The next step is very important. The hollow sphere closes in on itself, as when an india rubber ball is pressed into the form of a cup. We have then a vase-shaped body with two layers of cells, an inner and an outer, and an opening. The inner layer we call the entoderm, the outer the ectoderm; and the "primitive mouth" is known as the blastopore. In the higher animals a good deal of food-yolk is stored up in the germ, and so the vase-shaped structure has been flattened and altered. It has, however, been shown that all embryos pass through this stage (gastrulation), and we again infer the existence of a common ancestor of that type—the Gastræa. The lowest group of many-celled animals—the corals, jelly-fishes, and anemones—are essentially of that structure.
The embryo now consists of two layers of cells, the "germ-layers," an inner and outer. As the higher embryo develops, a third layer of cells now pushes between the two. We may say, broadly, that from this middle layer are developed most of the animal organs of the body; from the internal germ-layer is developed the lining of the alimentary canal and its dependent glands; from the outer layer are formed the skin and the nervous system—which developed originally in the skin.
The embryo of man and all the other higher animals now develops a cavity, a pair of pouches, by the folding of the layer at the primitive mouth. Sir E. Ray Lankester, and Professor Balfour, and other students, traced this formation through the whole embryonic world, and we are therefore again obliged to see in it a reminiscence of an ancestral form—a primitive worm-like animal, of a type we shall see later. The next step is the formation of the first trace of what will ultimately be the backbone. It consists at first of a membraneous tube, formed by the folding of the inner layer along the axis of the embryo-body. Later this tube will become cartilage, and in the higher animals the cartilage will give place to bone.
The other organs of the body now gradually form from the germ-layers, principally by the folding of the layers into tubes. A light area appears on the surface of the germ. A streak or groove forms along its axis, and becomes the nerve-cord running along the back. Cube-shaped structures make their appearance on either side of it; these prove to be the rudiments of the vertebræ—or separate bones of the backbone—and gradually close round the cord. The heart is at first merely a spindle-shaped enlargement of the main ventral blood-vessel. The nose is at first only a pair of depressions in the skin above the mouth.

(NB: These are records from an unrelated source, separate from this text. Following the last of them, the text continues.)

(* ===== verification/McgThms.v ===== *)
(** * The mode transitions meet their specification

    One lemma per C function, all by stepping through the body with the rules
    of [McgLogic] and [McgModes]; then the theorems over all of them. *)
From Stdlib Require Import ZifyBool.
From S2P Require Export McgSpec.

(** A status goal, from the field values in context. *)
Ltac goal_eq :=
  unfold goal, osc_set, pll_set, fset, irc_bit;
  repeat first [ rewrite decide_True by reflexivity | rewrite decide_False by discriminate ];
  repeat match goal with Ha : ?a ?f = _ |- context [?a ?f] => rewrite Ha end;
  try reflexivity.

Section Checks.
Context `{L : McgLayout} {E : Type} `{H : McgHw E} `{Hok : !McgHwOk E}.
Implicit Types (d : dev E) (a : field -> Z) (K : list field).

Lemma wp_check_irc f s d (Q : outcome unit -> dev E -> Prop) :
  irc_ok f s -> Q (Ret tt) d -> wp (check_irc f s) Q d.
Proof.
  unfold irc_ok, slow_irc_ok, check_irc. intros Hf HQ.
  destruct (truthy s); cbn; apply wp_exit_if.
  - destruct (Z.ltb_spec f 3000000), (Z.gtb_spec f 5000000); simpl; lia || done.
  - destruct (Z.ltb_spec f 31250), (Z.gtb_spec f 39063); simpl; lia || done.
Qed.

Lemma wp_check_ext c h e d (Q : outcome unit -> dev E -> Prop) :
  ext_ok c h e -> Q (Ret tt) d -> wp (check_ext c e) Q d.
Proof.
  unfold ext_ok, check_ext. intros (Hc & Hh & He) HQ. apply wp_bind, wp_exit_if.
  destruct (Z.gtb_spec c 50000000); [lia|].
  destruct He as [-> | [-> He]]; [by apply wp_ret|]. cbn. apply wp_exit_if.
  destruct (Z.ltb_spec c 30000), (Z.gtb_spec c 40000), (Z.ltb_spec c 3000000),
    (Z.gtb_spec c 32000000); simpl; lia || done.
Qed.

Lemma wp_wait_irc s d a K Q :
  At d a K -> a IRCS = irc_bit s ->
  (forall d', At d' a (IRCST :: K) -> Q (Ret tt) d') -> wp (wait_irc s) Q d.
Proof.
  unfold irc_bit, wait_irc. intros Hd Ha HQ. destruct (truthy s); cbn.
  - apply (wp_wait_set _ _ _ IRCST _ _ _ _ (width_of IRCST 1 eq_refl) Hd); [goal_eq|lia|counted|done].
  - apply (wp_wait_clear _ _ _ IRCST _ _ _ _ Hd); [goal_eq|lia|counted|done].
Qed.

Lemma wp_wait_osc w n e d a K Q :
  At d a K -> (e = 0 \/ e = 1) -> a EREFS0 = e -> 2000 <= n -> counts w n ->
  (forall d', At d' a (OSCINIT0 :: K) -> Q (Ret tt) d') ->
  wp (wait_osc w n e) Q d.
Proof.
  unfold wait_osc. intros Hd He Ha Hn Hw HQ. destruct He as [-> | ->]; cbn.
  - apply wp_ret, HQ. destruct Hd as [Hc Hk]. split; [done|].
    intros f v [->|Hf]%elem_of_cons Hg; [|by apply Hk].
    unfold goal in Hg. by rewrite Ha in Hg.
  - apply (wp_wait_set _ _ _ OSCINIT0 _ _ _ _ (width_of OSCINIT0 1 eq_refl) Hd); [goal_eq|lia|done|done].
Qed.
End Checks.

Ltac nxt := let d' := fresh "d" in let Hd' := fresh "Hd" in intros d' Hd'.

(** The status fields whose goal moves with a control field. *)
Ltac moved f :=
  lazymatch f with
  | IRCS => constr:([IRCST]) | PLLS => constr:([PLLST]) | LP => constr:([LOCK0])
  | IREFS => constr:([IREFST]) | CLKS => constr:([CLKST]) | _ => constr:(@nil field)
  end.

(** One statement of a body. *)
Ltac step :=
  cbv zeta;
  lazymatch goal with
  | Hm : mode_cfg ?m ?a, Hd : At ?d ?a status_fields |- wp (bind (guard _ ?code) _) _ ?d =>
      apply wp_bind; refine (wp_guard_pass m code d a _ Hm Hd _); nxt; clear Hd
  | |- wp (bind (check_irc _ _) _) _ _ => apply wp_bind, wp_check_irc; [done|]
  | |- wp (bind (check_ext _ _) _) _ _ => apply wp_bind; eapply wp_check_ext; [eassumption|]
  | Hd : At ?d ?a ?K |- wp (bind (wait_irc _) _) _ ?d =>
      apply wp_bind, (wp_wait_irc _ _ _ _ _ Hd); [goal_eq|nxt; clear Hd]
  | Hd : At ?d ?a ?K |- wp (bind (wait_osc _ _ _) _) _ ?d =>
      apply wp_bind, (wp_wait_osc _ _ _ _ _ _ _ Hd); [lia|goal_eq|lia|counted|nxt; clear Hd]
  | |- wp (bind (exit_if ?b _) _) _ _ =>
      apply wp_bind, wp_exit_if; assert (b = false) as -> by lia
  | Hd : At ?d ?a ?K |- wp (bind (select_irc ?s) _) _ ?d =>
      apply wp_bind, (wp_select_irc s _ _ _ _ Hd); nxt; clear Hd
  | Hd : At ?d ?a ?K |- wp (bind (set_C2_osc _ _ _) _) _ ?d =>
      apply wp_bind, (wp_set_C2_osc _ _ _ _ _ _ _ Hd); [..|nxt; clear Hd]
  | Hd : At ?d ?a ?K |- wp (bind (set_C1_ext _ _) _) _ ?d =>
      apply wp_bind, (wp_set_C1_ext _ _ _ _ _ _ Hd); [..|nxt; clear Hd]
  | Hd : At ?d ?a ?K |- wp (bind (set_PLL _ _) _) _ ?d =>
      apply wp_bind, (wp_set_PLL _ _ _ _ _ _ Hd); [..|nxt; clear Hd]
  | Hd : At ?d ?a ?K |- wp (bind (set_bits _ (MASK ?f)) _) _ ?d =>
      let fs := moved f in
      apply wp_bind;
      first [ apply (wp_set_bit f _ _ _ [] _ Hd); [reflexivity|reflexivity|solve [goals]|]
            | apply (wp_set_bit f _ _ _ fs _ Hd); [reflexivity|reflexivity|goals|] ];
      nxt; clear Hd
  | Hd : At ?d ?a ?K |- wp (bind (clr_bits _ (MASK ?f)) _) _ ?d =>
      let fs := moved f in
      apply wp_bind;
      first [ apply (wp_clr_bit f _ _ _ [] _ Hd); [reflexivity|solve [goals]|]
            | apply (wp_clr_bit f _ _ _ fs _ Hd); [reflexivity|goals|] ];
      nxt; clear Hd
  | Hd : At ?d ?a ?K |- wp (bind (fll_checked _) _) _ ?d =>
      apply wp_bind, (wp_fll_checked _ _ _ _ _ Hd); [..|nxt; clear Hd]
  | Hd : At ?d ?a ?K |- wp (bind (wait_for _ _ (tst ?f) _) _) _ ?d =>
      apply wp_bind, (wp_wait_set _ _ _ f _ _ _ _ (width_of f 1 eq_refl) Hd);
      [try goal_eq|lia|counted|nxt; clear Hd]
  | Hd : At ?d ?a ?K |- wp (bind (wait_for _ _ (ntst ?f) _) _) _ ?d =>
      apply wp_bind, (wp_wait_clear _ _ _ f _ _ _ _ Hd); [try goal_eq|lia|counted|nxt; clear Hd]
  | Hd : At ?d ?a ?K |- wp (bind (wait_for _ _ (fld_is ?f ?v) _) _) _ ?d =>
      apply wp_bind, (wp_wait_is _ _ _ f v _ _ _ _ Hd); [try goal_eq|lia|counted|nxt; clear Hd]
  | Hd : At ?d ?a ?K |- wp (bind (rd ?r) _) _ ?d =>
      let v := fresh "v" in let d' := fresh "d" in
      let Hd' := fresh "Hd" in let Hv := fresh "Hv" in
      apply wp_bind, (wp_rd_at _ _ _ _ _ Hd); intros v d' Hd' Hv; clear Hd
  | Hd : At ?d ?a ?K |- wp (irc_out _ _) _ ?d =>
      apply (wp_irc_out _ _ _ _ _ _ Hd); nxt; clear Hd
  | |- wp (ret _) _ _ => apply wp_ret
  end.

(** A write of a register just read: the new control fields, and the status
    fields whose goal they move. *)
Ltac put a' fs :=
  cbv zeta;
  let a'' := eval cbv [effect osc_set pll_set irc_bit] in a' in
  match goal with
  | Hd : At ?d ?a ?K |- wp (bind (wr ?r ?v) _) _ ?d =>
      apply wp_bind, (wp_set_at _ _ _ _ a'' _ fs _ Hd);
      [discriminate|fields|others|goals|nxt; clear Hd]
  end.

(** [R |= m] on a multi-bit field whose present value is known. *)
Ltac put_bits a' fs :=
  let a'' := eval cbv [effect osc_set pll_set irc_bit] in a' in
  match goal with
  | Hd : At ?d ?a ?K |- wp (bind (set_bits ?r ?m) _) _ ?d =>
      apply wp_bind, (wp_set_bits _ _ _ _ a'' _ fs _ Hd);
      [discriminate
      |let v := fresh "v" in let Hv := fresh "Hv" in intros v Hv; fields;
       repeat match goal with
              | Ha : ?b ?f = _ |- context [GET ?f v] =>
                  rewrite (Hv f (b f)) by (reflexivity || left; by split); rewrite Ha
              end; try (widths; reflexivity)
      |others|goals|nxt; clear Hd]
  end.

(** Every status field of the final state is known. *)
Ltac all_known :=
  let f := fresh "f" in let Hf := fresh in
  eapply at_mono; [|eassumption];
  intros f Hf; destruct f;
  first [ apply (bool_decide_unpack _); exact I
        | exfalso; revert Hf; apply (bool_decide_unpack _); exact I ].

Section Transitions.
Context `{L : McgLayout} {E : Type} `{H : McgHw E} `{Hok : !McgHwOk E}.
Implicit Types (d : dev E) (a : field -> Z).

(** [run t] does what the table says. *)
Definition meets (t : transition) : Prop :=
  forall d a, mode_cfg (from t) a -> valid t a -> At d a status_fields ->
  wp (run t) (fun o d' => o = Ret (freq t a) /\ At d' (effect t a) status_fields) d.

Ltac start :=
  intros d a Hm Hv Hd; cbn [run from to valid freq effect] in *;
  apply wp_func; step;
  cbn [mode_cfg] in Hm;
  repeat match goal with Hx : (_ = _) /\ _ |- _ => destruct Hx end;
  unfold slow_irc_ok in *.

Ltac finish := split; [reflexivity|all_known].

Lemma fei_fbi_ok f s : meets (T_fei_fbi f s).
Proof. start. do 3 step. put (effect (T_fei_fbi f s) a) [CLKST]. do 3 step. finish. Qed.

Lemma fbi_fei_ok f : meets (T_fbi_fei f).
Proof.
  start. destruct Hv as [Hf Hv]. step. step; [done|]. step.
  put (effect (T_fbi_fei f) a) [CLKST; IREFST]. do 3 step. finish.
Qed.

Ltac ranges := unfold range_of, frdiv_of, clamp_hgo; repeat case_match; lia.

Lemma fbi_fbe_ok c h e : meets (T_fbi_fbe c h e).
Proof.
  start. step. destruct Hv as (Hc & Hh & He).
  step; [ranges|ranges|lia|]. step; [lia|ranges|]. do 5 step. finish.
Qed.

Lemma fei_fbe_ok c h e : meets (T_fei_fbe c h e).
Proof.
  start. step. destruct Hv as (Hc & Hh & He).
  step; [ranges|ranges|lia|]. step; [lia|ranges|]. do 5 step. finish.
Qed.

Lemma fbe_fei_ok f : meets (T_fbe_fei f).
Proof.
  start. destruct Hv as [Hf Hv]. step. step; [done|]. do 2 step.
  put (effect (T_fbe_fei f) a) [CLKST; IREFST]. do 3 step. finish.
Qed.

Lemma fbe_fbi_ok f s : meets (T_fbe_fbi f s).
Proof.
  start. do 4 step. put (effect (T_fbe_fbi f s) a) [CLKST; IREFST]. do 4 step. finish.
Qed.

Lemma fee_fbe_ok c : meets (T_fee_fbe c).
Proof. start. put_bits (effect (T_fee_fbe c) a) [CLKST]. do 2 step. finish. Qed.

Lemma fee_fbi_ok f s : meets (T_fee_fbi f s).
Proof.
  start. do 3 step. put_bits (effect (T_fee_fbi f s) a) [CLKST; IREFST]. do 4 step. finish.
Qed.

Lemma pee_pbe_ok c : meets (T_pee_pbe c).
Proof. start. put_bits (effect (T_pee_pbe c) a) [CLKST]. do 2 step. finish. Qed.

Lemma pbe_fbe_ok c : meets (T_pbe_fbe c).
Proof. start. do 3 step. finish. Qed.

Lemma pbe_blpe_ok c : meets (T_pbe_blpe c).
Proof. start. do 2 step. finish. Qed.

Lemma fbe_blpe_ok c : meets (T_fbe_blpe c).
Proof. start. do 2 step. finish. Qed.

Lemma blpe_fbe_ok c : meets (T_blpe_fbe c).
Proof. start. do 4 step. finish. Qed.

Lemma fbi_blpi_ok f s : meets (T_fbi_blpi f s).
Proof. start. do 2 step. finish. Qed.

Lemma blpi_fbi_ok f s : meets (T_blpi_fbi f s).
Proof. start. do 2 step. finish. Qed.

Lemma fbe_fee_ok c : meets (T_fbe_fee c).
Proof.
  start. step. apply wp_bind.
  apply wp_mono with (P := fun o s' => o = Ret (fbe_fee_ref a c) /\ At s' a status_fields).
  { intros o s' [-> Hs]. step; [exact Hv|]. do 3 step. finish. }
  unfold fbe_fee_ref. rewrite (Hv0 RANGE0 (a RANGE0)) by (done || by left).
  destruct (a RANGE0 >? 0); step; apply wp_ret; (split; [|done]); repeat f_equal.
  - apply Hv1; [done|by left].
  - apply Hv1; [done|by left].
Qed.

Lemma fee_fei_ok f : meets (T_fee_fei f).
Proof.
  start. destruct Hv as [Hf Hv]. step. step; [done|]. do 4 step. finish.
Qed.

(** The FLL reference of an external clock uses the RANGE just written. *)
Lemma wp_ext_fll_ref c d a K Q :
  At d a K -> a RANGE0 = range_of c ->
  (forall d', At d' a K -> Q (Ret (ext_ref c)) d') ->
  wp (ext_fll_ref c (frdiv_of c)) Q d.
Proof.
  intros Hd Ha HQ. apply wp_bind, (wp_rd_at _ _ _ _ _ Hd). intros v d' Hd' Hv.
  apply wp_ret. rewrite (Hv RANGE0 (range_of c)) by (done || by left). by apply HQ.
Qed.

Lemma fbi_fee_ok c h e : meets (T_fbi_fee c h e).
Proof.
  start. destruct Hv as [Hx Hv]. step. destruct Hx as (Hc & Hh & He).
  step; [ranges|ranges|lia|].
  match goal with Hd : At _ _ _ |- _ =>
    apply wp_bind, (wp_ext_fll_ref _ _ _ _ _ Hd); [goal_eq|nxt; clear Hd] end.
  step; [exact Hv|]. step; [lia|ranges|]. do 5 step. finish.
Qed.

Lemma fei_fee_ok c h e : meets (T_fei_fee c h e).
Proof.
  start. destruct Hv as [Hx Hv]. step. destruct Hx as (Hc & Hh & He).
  step; [ranges|ranges|lia|].
  match goal with Hd : At _ _ _ |- _ =>
    apply wp_bind, (wp_ext_fll_ref _ _ _ _ _ Hd); [goal_eq|nxt; clear Hd] end.
  step; [exact Hv|].
  match goal with Hd : At _ _ _ |- _ =>
    apply wp_bind, (wp_set_C1_ext_keep _ _ _ _ _ _ Hd); [goal_eq|lia|ranges|nxt; clear Hd] end.
  do 4 step. finish.
Qed.

Lemma fbe_pbe_ok c p v : meets (T_fbe_pbe c p v).
Proof.
  start. destruct Hv as ((Hp & Hv & Hr) & Hf). do 3 step.
  rewrite !s32_small by lia. step. step; [done|lia|lia|]. do 3 step. finish.
Qed.

Lemma blpe_pbe_ok c p v : meets (T_blpe_pbe c p v).
Proof.
  start. destruct Hv as (Hp & Hv & Hr). do 3 step. step; [done|lia|lia|]. do 4 step. finish.
Qed.

(** The PLL dividers read back from C5 and C6. *)
Lemma PRDIV0_field x : Z.land x (MASK PRDIV0) = GET PRDIV0 x.
Proof. unfold GET. by rewrite (proj1 f_low), Z.shiftr_0_r. Qed.

Lemma VDIV0_field x : Z.land x (MASK VDIV0) = GET VDIV0 x.
Proof. unfold GET. by rewrite (proj2 f_low), Z.shiftr_0_r. Qed.

Lemma pbe_pee_ok c : meets (T_pbe_pee c).
Proof.
  start. pose proof (at_ctl_range _ _ _ PRDIV0 Hd0 eq_refl) as Hp.
  pose proof (at_ctl_range _ _ _ VDIV0 Hd0 eq_refl) as Hw.
  rewrite (width_of PRDIV0 5 eq_refl) in Hp. rewrite (width_of VDIV0 5 eq_refl) in Hw.
  do 5 step. split; [|all_known].
  rewrite PRDIV0_field, VDIV0_field, (Hv0 PRDIV0 (a PRDIV0)), (Hv1 VDIV0 (a VDIV0))
    by (done || by left).
  unfold pll_out. by rewrite !u8_small by lia.
Qed.

Lemma wp_pll_ext c e d (Q : outcome unit -> dev E -> Prop) :
  (e = 0 \/ e = 1 /\ 3000000 <= c <= 32000000) -> Q (Ret tt) d ->
  wp (if truthy e then exit_if ((c <? 3000000) || (c >? 32000000)) 0x22 else ret tt) Q d.
Proof.
  intros [-> | [-> He]] HQ; [done|]. apply wp_exit_if.
  by assert ((c <? 3000000) || (c >? 32000000) = false) as -> by lia.
Qed.

Lemma pll_init_ok c h e p v m : meets (T_pll_init c h e p v m).
Proof.
  start. destruct Hv as (((Hp & Hv & Hr) & Hf) & Hc & Hh & He).
  step. apply wp_bind, wp_pll_ext; [done|]. do 3 step. rewrite !s32_small by lia. step.
  step; [case_match; lia|ranges|lia|]. step; [lia|ranges|]. do 4 step.
  step; [done|lia|lia|]. do 6 step. split; [|all_known].
  rewrite PRDIV0_field, VDIV0_field.
  rewrite (Hv0 PRDIV0 (p - 1)) by (done || (left; split; [done|goal_eq])).
  rewrite (Hv1 VDIV0 (v - 24)) by (done || (left; split; [done|goal_eq])).
  unfold pll_out. rewrite !u8_small by lia.
  replace (p - 1 + 1) with p by lia. replace (v - 24 + 24) with v by lia.
  by rewrite s32_small by lia.
Qed.
End Transitions.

When the human embryo is only a quarter of an inch in length, it has gill-clefts and gill-arches in the throat like a fish, and no limbs. The heart—as yet with only the simple two-chambered structure of a fish's heart—is up in the throat—as in the fish—and the principal arteries run to the gill-slits. These structures never have any utility in man or the other land-animals, though the embryo always has them for a time. They point clearly to a fish ancestor.
Later, they break up, the limbs sprout out like blunt fins at the sides, and the long tail begins to decrease. By the twelfth week the human frame is perfectly formed, though less than two inches long. Last of all, it retains its resemblance to the ape. In the embryonic apparatus, too, man closely resembles the higher ape.
III.—Our Ancestral Tree
The series of forms which we thus trace in man's embryonic development corresponds to the ancestral series which we would assign to man on the evidence of palæontology and comparative anatomy. At one time, the tracing of this ancestral series encountered a very serious check. When we examined the groups of living animals, we found none that illustrated or explained the passage from the non-backboned—invertebrate—to the backboned—vertebrate—animals. This gap was filled some years ago by the discovery of the lancelet—Amphioxus—and the young of the sea-squirt—Ascidia. The lancelet has a slender rod of cartilage along its back, and corresponds very closely with the ideal I have sketched of our primitive backboned ancestor. It may be an offshoot from the same group. The sea-squirt further illustrates the origin of the backbone, since it has a similar rod of cartilage in its youth, and loses it, by degeneration, in its maturity.
In this way the chief difficulty was overcome, and it was possible to sketch the probable series of our ancestors. It must be well understood that not only is the whole series conjectural, but no living animal must be regarded as an ancestral form. The parental types have long been extinct, and we may, at the most, use very conservative living types to illustrate their nature, just as, in the matter of languages, German is not the parent, but the cousin of Anglo-Saxon, or Greek of Latin. The original parental languages are lost. But a language like Sanscrit survives to give us a good idea of the type.
The law of evolution is based on such a mass of evidence that we may justly draw deductions from it, where the direct evidence is incomplete. This is especially necessary in the early part of our ancestral tree, because the fossil record quite fails us. For millions of years the early soft-bodied animals left no trace in the primitive mud, which time has hardened into rocks, and we are restricted to the evidence of embryology and of comparative zoology. This suffices to give us a general idea of the line of development.